Top of Exercise data

(* ===== verification/PacketBody.v ===== *)
(** * The bodies of the packets of the consensus
    (src/network/consensus/serialization: node_intro.go, node_vectors.go,
    claims.go, pulsar_protocol.go, globula_protocol.go,
    pulseserialization/serialization.go)

    Structures with optional parts: what is on the wire depends on the flags
    of the header, on the rank of the node, and on the node the field is
    about. *)
From S2P Require Import Prelude Pulse MemberPower MemberRank Wire PacketHeader.

(** The message of a failed field. *)
Definition ser {A} (field : string) (m : io writer A) : io writer A := wrapped ("failed to serialize " ++ field) m.
Definition deser {A} (field : string) (m : io reader A) : io reader A := wrapped ("failed to deserialize " ++ field) m.

(** Some readers say "serialize" as well. *)
Definition ser_msg {A} (field : string) (m : io reader A) : io reader A := wrapped ("failed to serialize " ++ field) m.

Definition zeroBits512 : list Z := repeat 0 64.
Definition write_bits (b : list Z) : io writer unit := write_bytes b.
Definition read_bits512 : io reader (list Z) := read_bytes 64.

(** [xs[i]] of a slice of structures. *)
Definition slice_at {S A} (xs : list A) (i : Z) : io S A :=
  match xs !! Z.to_nat i with Some x => mret x | None => fun _ => Panic "index out of range" end.

(** ** node_intro.go *)
Definition primaryRoleMask : Z := Z.shiftl 1 6 - 1.
Definition addrModeShift : Z := 6.
Definition addrModeMax : Z := Z.shiftl 1 2 - 1.

Record NodeBriefIntro : Type := mkBrief {
  bi_ShortID : Z;
  PrimaryRoleAndFlags : Z;
  SpecialRoles : Z;
  StartPower : Z;
  Endpoint : list Z;
  NodePK : list Z;
  JoinerData : list Z;
  JoinerSignature : list Z;
}.
Definition zeroBrief : NodeBriefIntro := mkBrief 0 0 0 0 (repeat 0 18) zeroBits512 [] zeroBits512.

Definition GetPrimaryRole (bi : NodeBriefIntro) : Z := Z.land (PrimaryRoleAndFlags bi) primaryRoleMask.
Definition with_role (v : Z) (bi : NodeBriefIntro) : NodeBriefIntro :=
  mkBrief (bi_ShortID bi) v (SpecialRoles bi) (StartPower bi) (Endpoint bi) (NodePK bi) (JoinerData bi) (JoinerSignature bi).
Definition SetPrimaryRole (primaryRole : Z) (bi : NodeBriefIntro) : go NodeBriefIntro :=
  if primaryRoleMask <? primaryRole then Panic "invalid primary role"
  else Ret (with_role (Z.lor (PrimaryRoleAndFlags bi) primaryRole) bi).
Definition GetAddrMode (bi : NodeBriefIntro) : Z := Z.shiftr (PrimaryRoleAndFlags bi) addrModeShift.
Definition SetAddrMode (addrMode : Z) (bi : NodeBriefIntro) : go NodeBriefIntro :=
  if addrModeMax <? addrMode then Panic "invalid addr mode"
  else Ret (with_role (Z.lor (PrimaryRoleAndFlags bi) (u8 (Z.shiftl addrMode addrModeShift))) bi).

Definition Brief_SerializeTo (bi : NodeBriefIntro) : io writer unit :=
  ser "PrimaryRoleAndFlags" (write_uint 1 (PrimaryRoleAndFlags bi));;
  ser "SpecialRoles" (write_uint 1 (SpecialRoles bi));;
  ser "StartPower" (write_uint 1 (StartPower bi));;
  ser "Endpoint" (write_bytes (Endpoint bi));;
  ser "NodePK" (write_bits (NodePK bi));;
  ser "JoinerSignature" (write_bits (JoinerSignature bi));;
  mret tt.

Definition Brief_DeserializeFrom : io reader NodeBriefIntro :=
  '(role, special, power, endpoint, pk, data) ← capturing (
     role ← deser "PrimaryRoleAndFlags" (read_uint 1);
     special ← deser "SpecialRoles" (read_uint 1);
     power ← deser "StartPower" (read_uint 1);
     endpoint ← deser "BasePort" (read_bytes 18);
     pk ← deser "NodePK" read_bits512;
     mret (role, special, power, endpoint, pk));
  signature ← deser "JoinerSignature" read_bits512;
  mret (mkBrief 0 role special power endpoint pk data signature).

Record NodeExtendedIntro : Type := mkExtended {
  IssuedAtPulse : Z;
  IssuedAtTime : Z;
  PowerLevels : PowerSet;
  EndpointLen : Z;
  ExtraEndpoints : list Z;
  ProofLen : Z;
  NodeRefProof : list (list Z);
  DiscoveryIssuerNodeID : Z;
  IssuerSignature : list Z;
}.
Definition zeroExtended : NodeExtendedIntro := mkExtended 0 0 (mkSet 0 0 0 0) 0 [] 0 [] 0 zeroBits512.

Definition write_powers (v : PowerSet) : io writer unit := write_bytes (be 1 (p0 v) ++ be 1 (p1 v) ++ be 1 (p2 v) ++ be 1 (p3 v)).
Definition read_powers : io reader PowerSet :=
  b ← read_bytes 4; mret (mkSet (of_be (take 1 b)) (of_be (take 1 (drop 1 b))) (of_be (take 1 (drop 2 b))) (of_be (take 1 (drop 3 b)))).

Definition Extended_SerializeTo (ei : NodeExtendedIntro) : io writer unit :=
  ser "IssuedAtPulse" (write_uint 4 (IssuedAtPulse ei));;
  ser "IssuedAtTime" (write_uint 8 (IssuedAtTime ei));;
  ser "PowerLevels" (write_powers (PowerLevels ei));;
  ser "EndpointLen" (write_uint 1 (EndpointLen ei));;
  (for_each (Z.to_nat (EndpointLen ei)) 0 (fun i =>
     x ← slice_at (ExtraEndpoints ei) i; ser "ExtraEndpoints[%d]" (write_uint 2 x));; mret tt);;
  ser "ProofLen" (write_uint 1 (ProofLen ei));;
  (for_each (Z.to_nat (ProofLen ei)) 0 (fun i =>
     x ← slice_at (NodeRefProof ei) i; ser "NodeRefProof[%d]" (write_bits x));; mret tt);;
  ser "DiscoveryIssuerNodeID" (write_uint 4 (DiscoveryIssuerNodeID ei));;
  ser "IssuerSignature" (write_bits (IssuerSignature ei));;
  mret tt.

Bottom of Exercise data

_Activity_.
Counting every line that holds the string "IssuedAtTime", give the total for the data above and nothing else.

_Solution_.
2